Imbalance of those forces generated a pressure buildup, “ultimately leading to either gushing of ink or catastrophic rupture of the mosquito proboscis,” the team wrote.
But once the parameters were dialed in, the necroprinter performed accurately and predictably. It readily printed lines roughly 20 micrometers in width, outperforming state-of-the-art nozzles. It also managed to precisely print more complex shapes such as honeycombs and maple leaves.
The microscopic structures surpassed the resolution capabilities of standard metal and plastic dispense tips, wrote the authors.
A third demo used a bioink containing cancer or red blood cells. The necroprinter generated structures laden with cells, which remained alive and healthy. Finally, the printhead showed promise for high-resolution drug delivery. Loaded with hydrogel, it deposited the material into pig skin at extremely low volumes that mimicked therapeutic delivery.

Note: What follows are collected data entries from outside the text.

Lemma checkPageContent_grows base tabId url domain ping signals r :
  keeps grows (checkPageContent base tabId url domain ping signals r).
Proof.
  unfold checkPageContent.
  apply keeps_bind; [typeclasses eauto | |intros _].
  { intros st. unfold grows.
    rewrite (classify_ping_same alwaysBlockedSites ping (fun _ _ => eq_refl) st).
    apply incl_refl. }
  apply keeps_bind; [typeclasses eauto | |intros marked].
  { intros st. rewrite classify_enter_spec. case_match; apply incl_refl. }
  destruct marked; [|apply keeps_ret; typeclasses eauto].
  unfold classify_run, classify_answer, classify_finally, skip.
  apply keeps_try_finally; [typeclasses eauto | |].
  - apply keeps_try_catch; [typeclasses eauto | apply classify_try_grows |].
    apply keeps_ret; typeclasses eauto.
  - apply keeps_modify. intros st. apply incl_refl.
Qed.

(** C9, as the code has it. Classification only appends to
    [alwaysBlockedSites], so every domain listed before a
    [checkPageContent] call is listed after it; a rule-set refresh
    replaces the list by the server's own when the body carries a
    non-empty [alwaysBlocked], and leaves it alone otherwise. *)
Theorem alwaysBlockedSites_append_or_replace (base : string) :
  (forall (st : State) (tabId : nat) (url domain : string) (ping : fetch_result unit)
          (signals : option Signals) (r : fetch_result CheckResult) (d : string),
      In d (alwaysBlockedSites st) ->
      In d (alwaysBlockedSites
              (exec (checkPageContent base tabId url domain ping signals r) st)))
  /\ (forall (st : State) (r : fetch_result SitesBody),
        alwaysBlockedSites (exec (fetchBlockedSites r) st) =
          match r with
          | Response true (Some data) =>
              match nonempty_array (alwaysBlocked data) with
              | Some l => l
              | None => alwaysBlockedSites st
              end
          | _ => alwaysBlockedSites st
          end).
Proof.
  split.
  - intros st tabId url domain ping signals r d Hd.
    exact (checkPageContent_grows base tabId url domain ping signals r st d Hd).
  - intros st r. apply fetchBlockedSites_alwaysBlocked.
Qed.

Lemma alwaysBlockedSites_append_or_replace_witness :
  let st := set_appConnected true
              (set_alwaysBlockedSites ["x.example"] (initial_state empty_storage)) in
  let st' := exec (checkPageContent sample_base 1 "https://bad.example/" "bad.example"
                     NetworkError None
                     (Response true (Some {| is_nsfw := true; method := "ai" |}))) st in
  alwaysBlockedSites st' = ["x.example"; "bad.example"]
  /\ In "x.example" (alwaysBlockedSites st').
Proof.
  intros st st'. split; [vm_compute; reflexivity|].
  apply (proj1 (alwaysBlockedSites_append_or_replace sample_base)).
  left. reflexivity.
Defined.

(** C9, as stated, fails on a refresh: a domain that classification
    added is gone once the server sends a list without it. *)
Lemma refresh_drops_listed_domain :
  let st := set_alwaysBlockedSites ["x.example"] (initial_state empty_storage) in
  let r := Response true (Some {| sites := None; alwaysBlocked := Some ["y.example"];
                                  whitelist := None |}) in
  In "x.example" (alwaysBlockedSites st)
  /\ ~ In "x.example" (alwaysBlockedSites (exec (fetchBlockedSites r) st)).
Proof.
  split.
  - left. reflexivity.
  - vm_compute. intros [H|[]]. discriminate H.
Qed.

(** ** The usage queue *)

Lemma push_report_returns r : returns (push_report r).
Proof. unfold push_report. total. Qed.

#[export] Hint Resolve push_report_returns : returns.
(** ** One ambiguity record per cell name *)

(** The loop of line 116 visits every row of the table once. *)
Lemma cell_ambiguity_positions {KM : KModes} (results : frame) (k : Z) (b : ResultBundle) :
  _kmode_on_multi_leiden results k = Ok b ->
  NoDup (map fst (cell_ambiguity b))
  /\ (forall cell, In cell (map fst (cell_ambiguity b)) <-> (cell < nrows results)%nat).
Proof.
  intros Hb. destruct (kmode_bundle_of results k b Hb) as [clusters [_ [Hlen ->]]].
  unfold kmode_bundle. cbn [cell_ambiguity].
  rewrite cell_ambiguity_keys. split.
  - apply flat_map_groups_NoDup. apply sorted_unique_NoDup.
  - intros cell. rewrite in_flat_map. split.
    + intros [c [_ Hcell]]. apply cells_of_In in Hcell.
      assert (cell < List.length clusters)%nat
        by (apply nth_error_Some; congruence).
      lia.
    + intros Hcell. rewrite <- Hlen in Hcell.
      destruct (nth_error clusters cell) as [c |] eqn:Hnth.
      * exists c. split; [| apply cells_of_In; exact Hnth].
        apply sorted_unique_In. eapply nth_error_In. exact Hnth.
      * apply nth_error_None in Hnth. lia.
Qed.

Lemma names_of_positions (obs_names : list string) (n : nat) (name : string) :
  List.length obs_names = n ->
  (exists cell, (cell < n)%nat /\ nth cell obs_names EmptyString = name)
  <-> In name obs_names.
Proof.
  intros Hlen. split.
  - intros [cell [Hcell <-]]. apply nth_In. lia.
  - intros Hin. destruct (In_nth _ _ EmptyString Hin) as [cell [Hcell Hnth]].
    exists cell. split; [lia | exact Hnth].
Qed.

Compared to engineered 3D printheads, a mosquito proboscis is highly consistent in inner diameter and wall thickness. It’s also very affordable. According to the team, it costs just two cents to raise a single mosquito, and assembling a necroprinting dispense tip is less than a dollar.
However, because the tips contain biological tissue they may not be as long-lasting as plastic components. Initial tests found they last for about nine days on the counter and at least a year stored in a freezer. The nozzles also operate in temperatures comfortable for mosquitoes (roughly 20 to 30 degrees Celsius or 70 to 85 degrees Fahrenheit), but extreme shifts can cause catastrophic failure. The team is now mapping temperature boundaries.
Despite potential roadblocks, the system shows the promise of integrating biological material into advanced manufacturing.